How many lines in the data below have the string "replace"? Reply with the number alone.

* [Stored data]
--------------------

Lemma refill_lookup (l : list Z) hd offs m j :
  zlen l = NR_CREDIT_ENTRIES -> 0 <= hd < NR_CREDIT_ENTRIES -> 0 <= offs <= NR_CREDIT_ENTRIES ->
  0 <= m < 256 -> 0 <= j < NR_CREDIT_ENTRIES ->
  exists l',
    (if NR_CREDIT_ENTRIES <=? hd + offs then
       l ← memset_credits hd m (NR_CREDIT_ENTRIES - hd) l;
       memset_credits 0 m (offs - (NR_CREDIT_ENTRIES - hd)) l
     else memset_credits hd m offs l) = Ok l' /\ zlen l' = NR_CREDIT_ENTRIES /\
    forall j, 0 <= j < NR_CREDIT_ENTRIES ->
      l' !! slot_idx hd j = if decide (j < offs) then Some m else l !! slot_idx hd j.
Proof.
  intros Hl Hhd Hoffs Hm Hj.
  assert (forall i, 0 <= i < NR_CREDIT_ENTRIES -> (fun _ => m) <$> (l !! i) = Some m) as Hfill.
  { intros i Hi. destruct (zlookup_lt l i) as [x ->]; [lia|done]. }
  destruct (Z.leb_spec NR_CREDIT_ENTRIES (hd + offs)).
  - rewrite memset_credits_ok by lia. simpl.
    rewrite memset_credits_ok by (autorewrite with arrays; lia).
    eexists. split; [done|]. split; [autorewrite with arrays; done|].
    intros i Hi. rewrite !zlookup_zfill, slot_idx_cases by lia.
    unwrap. repeat case_decide; rewrite ?Hfill by lia; simpl; try done; lia.
  - rewrite memset_credits_ok by lia.
    eexists. split; [done|]. split; [autorewrite with arrays; done|].
    intros i Hi. rewrite !zlookup_zfill, slot_idx_cases by lia.
    unwrap. repeat case_decide; rewrite ?Hfill by lia; simpl; try done; lia.
Qed.

Lemma chmodel_advance_ok ch now :
  chan_ok ch -> okp (chmodel_advance ch now) (fun ch' => chan_ok ch' /\ advanced ch ch' now).
Proof.
  intros [Hlen Hhd Hvl Hmax Hcmd Hcr Hfull].
  pose proof nr_credit_entries_bound.
  unfold chmodel_advance.
  set (raw := u32 (u64 _)).
  assert (0 <= raw < 4294967296) as Hraw by apply u32_range.
  replace (if raw <? valid_len ch then raw else valid_len ch) with (advance_offs ch now)
    by (unfold advance_offs; fold raw; destruct (Z.ltb_spec raw (valid_len ch)); lia).
  assert (0 <= advance_offs ch now <= valid_len ch) as Hoffs by (unfold advance_offs; fold raw; lia).
  remember (advance_offs ch now) as offs eqn:Eoffs. clear raw Hraw.
  rewrite u32_small by lia.
  destruct (refill_lookup ch.(avail_credits) ch.(head) offs ch.(max_credits) 0) as (l' & -> & Hl' & Hlook);
    [lia..|].
  simpl. unwrap. rewrite (proj2 (Z.ltb_ge _ _)) by lia. simpl.
  fold (slot_idx ch.(head) offs).
  assert (forall k, 0 <= k < NR_CREDIT_ENTRIES ->
    l' !! slot_idx (slot_idx ch.(head) offs) k =
    if decide (k + offs < NR_CREDIT_ENTRIES) then slot ch (k + offs) else Some ch.(max_credits)) as Hslot.
  { intros k Hk. rewrite slot_idx_add. case_decide.
    - rewrite Hlook by lia. case_decide; [lia|]. unfold slot. do 2 f_equal. lia.
    - replace (offs + k) with (offs + k - NR_CREDIT_ENTRIES + NR_CREDIT_ENTRIES) by lia.
      unfold slot_idx. replace (head ch + (offs + k - NR_CREDIT_ENTRIES + NR_CREDIT_ENTRIES))
        with (head ch + (offs + k - NR_CREDIT_ENTRIES) + 1 * NR_CREDIT_ENTRIES) by lia.
      rewrite Z.mod_add by lia. fold (slot_idx (head ch) (offs + k - NR_CREDIT_ENTRIES)).
      rewrite Hlook by lia. by case_decide; [|lia]. }
  split; [split; simpl|].
  - done.
  - apply slot_idx_range.
  - lia.
  - lia.
  - lia.
  - intros i c Hi. pose proof (zlookup_Some_range _ _ _ Hi).
    assert (exists j, 0 <= j < NR_CREDIT_ENTRIES /\ slot_idx ch.(head) j = i) as (j & Hj & <-).
    { exists (if decide (head ch <= i) then i - head ch else i - head ch + NR_CREDIT_ENTRIES).
      case_decide; (split; [lia|]); rewrite slot_idx_cases by lia; case_decide; lia. }
    rewrite Hlook in Hi by lia. case_decide; [injection Hi as <-; lia|]. eauto.
  - intros k Hk. unfold slot; simpl. rewrite Hslot by lia.
    case_decide; [apply Hfull; lia|done].
  - unfold advanced. rewrite <- Eoffs. simpl. do 5 (split; [done|]).
    intros k Hk. by apply Hslot.
Qed.

Lemma ring_sum_snoc hd l lo hi :
  lo <= hi -> ring_sum hd l lo (hi + 1) = ring_sum hd l lo hi + default 0 (l !! slot_idx hd hi).
Proof.
  intros. unfold ring_sum. rewrite zrange_snoc by done. rewrite fmap_app, foldr_app. simpl.
  generalize (default 0 (l !! slot_idx hd hi)). intros z.
  induction (_ <$> zrange lo hi) as [|x xs IH]; simpl; lia.
Qed.

Lemma ring_sum_nil hd l lo : ring_sum hd l lo lo = 0.
Proof. unfold ring_sum. by rewrite zrange_nil by lia. Qed.

(** The state of the loop at the slot [k]. *)
Definition draw_inv (hd : Z) (l0 : list Z) (k0 rem0 k : Z) (d : draw) : Prop :=
  k0 <= k < NR_CREDIT_ENTRIES /\ d.(d_pos) = slot_idx hd k /\ d.(d_delay) = k - k0 /\
  zlen d.(d_credits) = NR_CREDIT_ENTRIES /\
  (forall j, 0 <= j < NR_CREDIT_ENTRIES -> j < k0 \/ k <= j ->
     d.(d_credits) !! slot_idx hd j = l0 !! slot_idx hd j) /\
  (forall j, k0 <= j < k -> d.(d_credits) !! slot_idx hd j = Some 0) /\
  0 <= d.(d_remaining) < 4294967296 /\
  rem0 = ring_sum hd l0 k0 k + d.(d_remaining).

Lemma draw_step_ok hd l0 k0 rem0 k d :
  0 <= hd < NR_CREDIT_ENTRIES -> 0 <= k0 ->
  (forall i c, l0 !! i = Some c -> 0 <= c < 256) ->
  draw_inv hd l0 k0 rem0 k d ->
  okp (draw_step hd d) (fun r => match r with
    | inl d' => k + 1 < NR_CREDIT_ENTRIES /\ draw_inv hd l0 k0 rem0 (k + 1) d'
    | inr d' => exists k' t, drawn hd l0 k0 rem0 d' k' t end).
Proof.
  intros Hhd Hk0 Hbyte (Hk & Hpos & Hdel & Hlen & Hout & Hin & Hrem & Hsum).
  pose proof nr_credit_entries_bound.
  pose proof (slot_idx_range hd k).
  unfold draw_step. rewrite Hpos. apply okp_bind, aget_okp; [lia|]. intros c Hc.
  rewrite Hout in Hc by lia. pose proof (Hbyte _ _ Hc).
  set (t := if d_remaining d <=? c then d_remaining d else c).
  assert (0 <= t <= c /\ t <= d_remaining d /\ (d_remaining d - t = 0 \/ t = c)) as (Ht & Ht' & Ht'')
    by (unfold t; destruct (Z.leb_spec (d_remaining d) c); lia).
  clearbody t. rewrite u8_small, u32_small by lia.
  assert (zlen (<[slot_idx hd k := c - t]> (d_credits d)) = NR_CREDIT_ENTRIES) as Hlen'
    by (by autorewrite with arrays).
  assert (forall j, 0 <= j < NR_CREDIT_ENTRIES -> j <> k ->
    <[slot_idx hd k := c - t]> (d_credits d) !! slot_idx hd j = d_credits d !! slot_idx hd j) as Hne.
  { intros j Hj Hjk. apply zlookup_zinsert_ne. intros E. apply slot_idx_inj in E; lia. }
  assert (drawn hd l0 k0 rem0
    (Draw (<[slot_idx hd k := c - t]> (d_credits d)) (d_remaining d - t) (slot_idx hd k) (d_delay d)) k t
    \/ (0 < d_remaining d - t /\ k + 1 < NR_CREDIT_ENTRIES)) as Hstop.
  { destruct (decide (0 < d_remaining d - t /\ k + 1 < NR_CREDIT_ENTRIES)); [by right|left].
    repeat split; simpl; try lia; try done.
    - intros j Hj Hjk. rewrite Hne by lia. apply Hout; lia.
    - intros j Hj. rewrite Hne by lia. apply Hin; lia.
    - exists c. split; [done|]. split; [lia|]. split; [apply zlookup_zinsert_eq; lia|lia]. }
  assert (slot_idx hd k + 1 <= 4294967295) as Hb by lia.
  assert (u32 (slot_idx hd k + 1) `mod` NR_CREDIT_ENTRIES = slot_idx hd (k + 1)) as ->.
  { rewrite u32_small by lia. unfold slot_idx. rewrite Z.add_mod_idemp_l by lia. f_equal. lia. }
  assert (slot_idx hd (k + 1) = hd <-> k + 1 = NR_CREDIT_ENTRIES) as Hwrap.
  { split.
    - intros E. destruct (decide (k + 1 = NR_CREDIT_ENTRIES)); [done|].
      rewrite slot_idx_cases in E by lia. case_decide; lia.
    - intros ->. unfold slot_idx. replace (hd + NR_CREDIT_ENTRIES) with (hd + 1 * NR_CREDIT_ENTRIES) by lia.
      rewrite Z.mod_add by lia. apply Z.mod_small; lia. }
  destruct (Z.eqb_spec (d_remaining d - t) 0); simpl; [destruct Hstop as [?|[??]]; [eauto|lia]|].
  destruct (Z.eqb_spec (slot_idx hd (k + 1)) hd); simpl; [destruct Hstop as [?|[??]]; [eauto|lia]|].
  destruct Hstop as [(_ & _ & _ & _ & _ & _ & (c' & _ & _ & _ & Hfin) & _)|[Hpos1 Hpos2]].
  { simpl in Hfin. lia. }
  split; [lia|]. rewrite u32_small by lia. repeat split; simpl; try lia; try done.
  - intros j Hj Hjk. rewrite Hne by lia. apply Hout; lia.
  - intros j Hj. destruct (decide (j = k)) as [->|].
    + rewrite zlookup_zinsert_eq by lia. f_equal. lia.
    + rewrite Hne by lia. apply Hin; lia.
  - rewrite ring_sum_snoc, Hc by lia. simpl. lia.
Qed.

--------------------

* [Answer section] 4